ユーロは本当によくわからない通貨になりつつあります。相場だけの問題では結構激しい「ショートカバー」がでる動きになっていますが、それを悉く政治の問題が粉砕して下げを加速するという、イタチごっこで何が起きているのか正確にわからないとちょっと手を出しにくい状況になりはじめています。
おそらく過去のチャートを必死に探しまくるAI実装の「アルゴリズム」もこうした人為的、かつ朝令暮改のような相場にはうまく対応できないのだろうと思います。
その相場の混乱を招いている張本人がドイツのメルケル首相です。これまでほとんど問題なしとされたドイツの連立政権構想がここへきていきなりスタックしはじめており、先行きがわからなくなりつつあります。
まさかの総選挙やり直し?
ドイツに関しては連立政権にむけてとにかく話が難航していますが、ここで詳細分析をしてもほとんど意味がありませんので、アウトラインだけかいつまみますと、メルケルが圧倒的支持率をもっておらず、結果的にはトランプよりも支持率の低い状態であることから特定政党が圧倒的な議席数を確保することができず、主義主張の違う政党がむりやり連立を組もうとしていることに大きな問題があります。
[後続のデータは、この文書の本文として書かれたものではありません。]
(* ===== verification/Publisher.v ===== *)
(** * The publisher

    src/internal/pgo/publisher.go: the reservation counter of the
    live-Collection ceiling, the writes of one publication, and the release
    rule.  A [Reservation] is a heap object, so the state keeps the objects by
    address beside [held], the list of those not yet given back. *)

From S2P Require Import Prelude Effects Ident Config Policy Records Sha256 Keys Caches.
From S2P Require Import Lifecycle Runtime.

(** ** Reservations *)

Record Reservation := { rs_ref : serviceRef; rs_id : string; rs_done : bool }.

Record PubState := {
  reservations : gmap N Reservation;
  held : list N;
  next_reservation : N
}.

Definition NewPublisher : PubState :=
  {| reservations := ∅; held := []; next_reservation := 0 |}.

Inductive reserve_result :=
  | Reserved (r : N)
  | CapacityExhausted
  | CachesMoved.

(** The critical section of [Reserve]; [live] is what [cachedLive] answers in it. *)
Definition reserve (maxLive : Z) (live : Z * bool) (ref : serviceRef) (p : PubState) :
    reserve_result * PubState :=
  let '(n, ok) := live in
  if negb ok then (CachesMoved, p)
  else if maxLive <=? n +! Z.of_nat (length (held p)) then (CapacityExhausted, p)
  else
    let r := next_reservation p in
    (Reserved r,
     {| reservations := <[r := {| rs_ref := ref; rs_id := EmptyString; rs_done := false |}]>
          (reservations p);
        held := held p ++ [r]; next_reservation := r + 1 |}).
(** [tick]. *)
Definition tick : prog unit :=
  gen ← call Generation;
  watched ← call (WatchSynced gen);
  if negb watched then mret tt
  else
    replayed ← reading (Synced gen);
    if negb replayed then mret tt
    else
      v ← call (View gen);
      match v with
      | Err _ => mret tt
      | Ok _ =>
          _ ← ReleaseResolved;
          now ← call Now;
          overrides ← reading overrideSnapshot;
          _ ← locked (fun s => (tt, forgetStaleViolations overrides s));
          for_each (sortedRefs overrides) (fun ref =>
            match overrides !! ref with
            | None => mret tt
            | Some stored => consider gen ref stored now
            end)
      end.
End scheduler.

(** ** Slots *)

Lemma slotFor_in_range (now : time) (every : duration) :
  in_int64 now -> in_int64 every -> 0 < every -> in_int64 (now - now mod every) ->
  slotFor now every = now - now mod every.
Proof.
  intros Hn He Hp Hs. unfold slotFor, unix_nano. cbv zeta.
  destruct (Z.leb_spec every 0); [lia|]. rewrite (wrap64_id now) by done.
  pose proof (Z.mod_pos_bound now every Hp) as Hm.
  destruct (Z.ltb_spec (Z.rem now every) 0) as [Hneg|Hpos].
  - assert (now mod every = Z.rem now every + every) as E.
    { symmetry. apply Z.mod_unique with (q := Z.quot now every - 1).
      - left. pose proof (Z.rem_bound_abs now every ltac:(lia)). lia.
      - pose proof (Z.quot_rem now every ltac:(lia)). rewrite Z.mul_sub_distr_l. lia. }
    rewrite (wrap64_id (Z.rem now every + every)) by in64.
    rewrite <-E. by apply wrap64_id.
  - assert (now mod every = Z.rem now every) as E.
    { symmetry. apply Z.mod_unique with (q := Z.quot now every).
      - left. pose proof (Z.rem_bound_abs now every ltac:(lia)). lia.
      - apply Z.quot_rem. lia. }
    rewrite <-E. by apply wrap64_id.
Qed.

Lemma slotFor_around (now : time) (every : duration) :
  in_int64 now -> in_int64 every -> 0 < every -> in_int64 (now - now mod every) ->
  slotFor now every <= now < slotFor now every + every.
Proof.
  intros. rewrite slotFor_in_range by done. pose proof (Z.mod_pos_bound now every). lia.
Qed.

(** The slot a moment falls in.  For any moment an [int64] of nanoseconds
    holds, the slot starts at or before it, within one period of it, on a
    multiple of the period since the epoch; and it is the same for every other
    moment up to the next multiple, so replicas whose clocks differ agree on it
    unless a boundary lies between them. *)
Theorem slotFor_spec (now : time) (every : duration) :
  in_int64 now -> in_int64 every -> 0 < every -> in_int64 (now - now mod every) ->
  let slot := slotFor now every in
  slot <= now < slot + every /\ slot mod every = 0 /\
  forall t, slot <= t < slot + every -> in_int64 t -> slotFor t every = slot.
Proof.
  intros Hn He Hp Hs slot. unfold slot. rewrite (slotFor_in_range now every) by done.
  pose proof (Z.mod_pos_bound now every Hp) as Hm.
  pose proof (Z.div_mod now every ltac:(lia)) as Hd.
  split; [lia|]. split.
  { replace (now - now mod every) with (every * (now / every)) by lia. by rewrite Z.mul_comm, Z.mod_mul by lia. }
  intros t Ht Hin.
  assert (t mod every = t - (now - now mod every)) as E.
  { symmetry. apply Z.mod_unique with (q := now / every); [left; lia|]. lia. }
  rewrite slotFor_in_range by (unfold in_int64 in *; rewrite ?E; lia). lia.
Qed.

Lemma slotFor_spec_witness :
  (in_int64 (1709210096 * second) /\ in_int64 (6 * hour) /\ 0 < 6 * hour /\
   in_int64 (1709210096 * second - (1709210096 * second) mod (6 * hour))) /\
  slotFor (1709210096 * second) (6 * hour) <= 1709210096 * second
    < slotFor (1709210096 * second) (6 * hour) + 6 * hour.
Proof.
  split; [by vm_compute|].
  refine (proj1 (slotFor_spec (1709210096 * second) (6 * hour) _ _ _ _)); by vm_compute.
Defined.

Lemma fnv_fold_range (s : string) (h : Z) : 0 <= h < 2 ^ 64 -> 0 <= fnv_fold h s < 2 ^ 64.
Proof.
  revert h. induction s as [|c s IH]; intros h Hh; [done|]. apply IH, wrapu64_range.
Qed.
この調子では日々状況が変わることになりますから、よほどドイツの主要メディアなどから情報を得られていないかぎりユーロのポジションをもっていても、どうにもならないところに来ているというのが現実です。
そもそも連立といっても二党ではなく三党でこねくり回しているわけですから、利害調整が簡単にできるはずはなく、こうなると少数政権を発足させるか再選挙をするしか手立てがなくなりそうな状況です。
ドイツはここへきてメルケルへの支持もしっかり集まっており、盤石であるかのような報道がでていましたが、実態はお寒いかぎりで、この火種はまだまだ継続しそうな雰囲気です。
Data German federal returming officer (BBC)
上記の政党議席数を見ていただくとわかりますが、色とりどりは結構ですが、とにかくばらばらに分散しており、この中から極右政党だけ外して連立をしようというのですから、そもそも選挙の結果がうまく活かせていないのがよくわかります。
これまでイタリアがこうした状況を長く続けてきていますが、先進国のドイツもこうした状況で、政治の世界はどの主要国も結構混乱していることが改めて認識できる次第です。
ユーロ主体で下落ならユーロ円にドル円が連動下落も
ユーロドルとユーロ円は足元でも結構ロングがたまっており、投機筋なのか誰なのか判りませんがほどき売りが出るたびに大きく下げる相場が続いています。
今回のこのドイツの選挙ネタはとにかくユーロ起因ですからユーロドルもユーロ円も一緒に下げる話になりますが、ドルが積極的に買われるというよりもユーロが売られるわけですから、ユーロ円の下落に連動してドル円が下押しするリスクもでてきそうです。
ご存知のようにドル円自身も相当ロングがたまっていますから、下押しが進むことになれば、ドル円にさらに投げがでることも予想され、話は結構面倒な方向に向かっているといえます。
今のところ再選挙が決まっているわけではありませんが、年末にむけてそうした動きがでますと、ドル円に一定の下落トレンドが出る危険性があり注意が必要です。
昨年に比べますとかなり相場の動きがわかりにくくなっていますが、米国NYダウだけは粛々と史上最高値を更新しており、リスクに対する感応度も株と為替ではずいぶんと異なっていることを感じさせられます。
米国が感謝祭でお休みに入るだけに、欧州起因でこの問題が大きくなり相場がぶれることには十分警戒したい年末相場です。